There's also the fact that if I decide to lose the plants and CO2, I can always keep the purchased tanks as regular air tanks for my Jeep. When hitting the trails, I'm always deflating my tires to 10-15psi using a heavy-duty 12v compressor to air up when hitting the pavement. On-board air tanks would make inflating the tires much faster.


----------



## jschlosser (Apr 11, 2010)

You are not going to believe this. Nearly 2 months ago, I ordered my CO2 equipment which was supposed to include a diffuser. Well, they say that Aqua Medic quit making the one they were shipping and sat on my order without saying anything for a few weeks before I got on them about it and they shipped it with a "temporary diffuser" which turned out to be an airstone. I ended up using a wooden one instead of what they sent and fed it through my filter - so far so good.
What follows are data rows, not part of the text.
(** ** What the tunnel calls

    [NS] and [LK] are the handles of namespaces and links.  [ns_Run n fn] runs
    [fn] inside the namespace; the iptables operations name the namespace they
    run in. *)
Class NetOps (W : Type) `{NetIP} := {
  NS : Type;
  LK : Type;
  OpenCurrentNamespace : M W (result NS);
  OpenNamespace : string -> M W (result NS);
  ns_Close : NS -> M W (option GoError);
  ns_Run : NS -> M W (option GoError) -> M W (option GoError);
  LinkAdd : NS -> string -> VXLAN -> M W (result LK);
  LinkFind : NS -> string -> M W (result LK);
  LinkList : NS -> M W (result (list LK));
  RedirectAdd : NS -> string -> string -> M W (option GoError);
  RedirectDel : NS -> string -> M W (option GoError);
  RouteAdd : NS -> Route -> M W (option GoError);
  RouteDel : NS -> Route -> M W (option GoError);
  GetDefaultRoutes : NS -> M W (result (list Route));
  RouteList : NS -> option Route -> M W (result (list Route));
  NeighborAdd : NS -> Neighbor -> M W (option GoError);
  NeighborList : NS -> Neighbor -> M W (result (list Neighbor));
  Link_Name : LK -> string;
  GetAddr : LK -> M W (result (list Prefix));
  AddAddr : LK -> Prefix -> M W (option GoError);
  GetHardwareAddr : LK -> M W (result string);
  SetHardwareAddr : LK -> string -> M W (option GoError);
  GetMTU : LK -> M W (result Z);
  SetMTU : LK -> Z -> M W (option GoError);
  GetDevice : LK -> M W (result (option VXLAN));  (** [None]: not a VXLAN device *)
  SetNamespace : LK -> NS -> M W (option GoError);
  SetName : LK -> string -> M W (option GoError);
  SetUp : LK -> M W (option GoError);
  Link_Delete : LK -> M W (option GoError);
  ipt_New : NS -> M W (option GoError);
  ChainExists : NS -> string -> string -> M W (result bool);
  NewChain : NS -> string -> string -> M W (option GoError);
  AppendUnique : NS -> string -> string -> list string -> M W (option GoError);
  ipt_Delete : NS -> string -> string -> list string -> M W (option GoError);
  ipt_List : NS -> string -> string -> M W (result (list string));
  DeleteIfExists : NS -> string -> string -> list string -> M W (option GoError);
  DeleteChain : NS -> string -> string -> M W (option GoError)
}.

(** [if err := m; err != nil { return wrap(err) }] in a function that returns an
    error, and the same for a call that also gives a value. *)
Notation "'check' m 'orelse' wrap 'in' k" :=
  (mbind m (fun e => match e with Some err => mret (Some (wrap err)) | None => k end))
  (at level 200, m at level 100, wrap at level 100, k at level 200) : go_scope.

Notation "'get' x := m 'orelse' wrap 'in' k" :=
  (mbind m (fun r => match r with Ok x => k | Err err => mret (Some (wrap err)) end))
  (at level 200, x name, m at level 100, wrap at level 100, k at level 200) : go_scope.

(** [defer h.Close()], where the error of [Close] does not reach the caller. *)
Definition closing {W A} (close : M W (option GoError)) (body : M W A) : M W A :=
  let* r := body in let* _e := close in mret r.

Definition same_error (e : GoError) : GoError := e.
Definition wrapped (format : string) (e : GoError) : GoError := Errorf format [e].

(** ** iptables.go *)

Definition iptablesOutputChainName : string := "peerpod-OUTPUT".
Definition iptablesPreRoutingChainName : string := "peerpod-PREROUTING".

Record iptablesRule := mkRule { r_table : string; r_base : string; r_chain : string; r_spec : list string }.

Definition iptablesRules (addr port id : string) : list iptablesRule :=
  let comment := "peerpod [vni:" +:+ id +:+ "]" in
  [ mkRule "raw" "OUTPUT" iptablesOutputChainName
      ["-m"; "comment"; "--comment"; comment; "-d"; addr;
       "-p"; "udp"; "-m"; "udp"; "--dport"; port; "-j"; "NOTRACK"];
    mkRule "raw" "PREROUTING" iptablesPreRoutingChainName
      ["-m"; "comment"; "--comment"; comment; "-s"; addr;
       "-p"; "udp"; "-m"; "udp"; "--dport"; port; "-j"; "NOTRACK"] ].

Section Tunnel.

Context {W : Type} `{NetIP} `{!NetOps W}.

Definition ensure_chain (n : NS) (rule : iptablesRule) (exists_ : bool) : M W (option GoError) :=
  if exists_ then mret None
  else
    check NewChain n (r_table rule) (r_chain rule)
      orelse wrapped "failed to create iptables chain %s on table %s: %w" in
    check AppendUnique n (r_table rule) (r_base rule) ["-j"; r_chain rule]
      orelse wrapped "failed to add iptables rule -t %s -A %s -j %s: %w" in
    mret None.

Definition setup_rule (n : NS) (rule : iptablesRule) : M W (option GoError) :=
  get exists_ := ChainExists n (r_table rule) (r_chain rule)
    orelse wrapped "failed to check the existence of iptables chain %q: %w" in
  check ensure_chain n rule exists_ orelse same_error in
  check AppendUnique n (r_table rule) (r_chain rule) (r_spec rule)
    orelse wrapped "failed to add iptables rule -t %s -A %s %s: %w" in
  mret None.

(** The loop over the rules, which ends at the first error. *)
Fixpoint for_rules (body : iptablesRule -> M W (option GoError)) (rules : list iptablesRule)
    : M W (option GoError) :=
  match rules with
  | [] => mret None
  | rule :: rest => check body rule orelse same_error in for_rules body rest
  end.

Definition iptablesSetup (n : NS) (dstAddr : option Addr) (dstPort vxlanID : Z) : M W (option GoError) :=
  ns_Run n
    (check ipt_New n orelse wrapped "failed to initialize iptables: %w" in
     for_rules (setup_rule n) (iptablesRules (addr_text dstAddr) (FormatInt dstPort) (FormatInt vxlanID))).

(** What is left to do when the chain has only its "-N" line. *)
Definition remove_chain (n : NS) (rule : iptablesRule) : M W (option GoError) :=
  check DeleteIfExists n (r_table rule) (r_base rule) ["-j"; r_chain rule]
    orelse wrapped "failed to delete iptables rule -t %s -A %s -j %s: %w" in
  check DeleteChain n (r_table rule) (r_chain rule)
    orelse wrapped "failed to delete iptables chain %s on table %s: %w" in
  mret None.

Definition teardown_rule (n : NS) (rule : iptablesRule) : M W (option GoError) :=
  check ipt_Delete n (r_table rule) (r_chain rule) (r_spec rule)
    orelse wrapped "failed to delete iptables rule -t %s -A %s %s: %w" in
  get lines := ipt_List n (r_table rule) (r_chain rule)
    orelse wrapped "failed to list rules in chain %s on table %s: %w" in
  if (1 <? length lines)%nat then mret None else remove_chain n rule.

Definition iptablesTeardown (n : NS) (dstAddr : option Addr) (dstPort vxlanID : Z) : M W (option GoError) :=
  ns_Run n
    (check ipt_New n orelse wrapped "failed to initialize iptables: %w" in
     for_rules (teardown_rule n) (iptablesRules (addr_text dstAddr) (FormatInt dstPort) (FormatInt vxlanID))).

(** ** vxlan/workernode.go *)

Definition hostVxlanInterfacePrefix : string := "ppvxlan".
Definition secondPodInterface : string := "vxlan1".
Definition ErrExist : string := "file already exists".

Definition Configure (n : NetworkConfig) (c : TConfig) : TConfig :=
  mkTConfig (tc_PodIP c) (tc_PodHwAddr c) (tc_InterfaceName c) (tc_WorkerNodeIP c) (tc_TunnelType c)
    (tc_Routes c) (tc_Neighbors c) (tc_MTU c) (tc_Index c) (nc_VXLAN_Port n)
    (wrap64 (nc_VXLAN_MinID n + tc_Index c)) (tc_Dedicated c) (tc_ExternalNetViaPodVM c).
Plants are doing fine and it is probably lower maintenance than what I paid for in the first place. Here it is 3 weeks later and I still don't have the diffuser. Read this last set of exchanges between the two of us:


JoAnn,
We are still working on a source for these diffusers. I am hoping to get some of these in stock next week. If you find a good product you think might work please let me know. 

===========

(From me to them)

I am using a wood airstone and putting it into the intake of my filter. Don't seem to be losing any of it and am holding at 24ppm which is about what I wanted.

===========

Joann,
We were actually considering using airwoods in the kit. I know that many hobbyists have used them for co2 diffusers. Do you feel it is an effective method to create the tiny bubbles?
==========

Can I say WTF on this board? How do I qualify as an expert on this? Are they asking me to help them select their product line? I hope they don't think I am going to settle for another airstone instead of the diffuser I paid for.


----------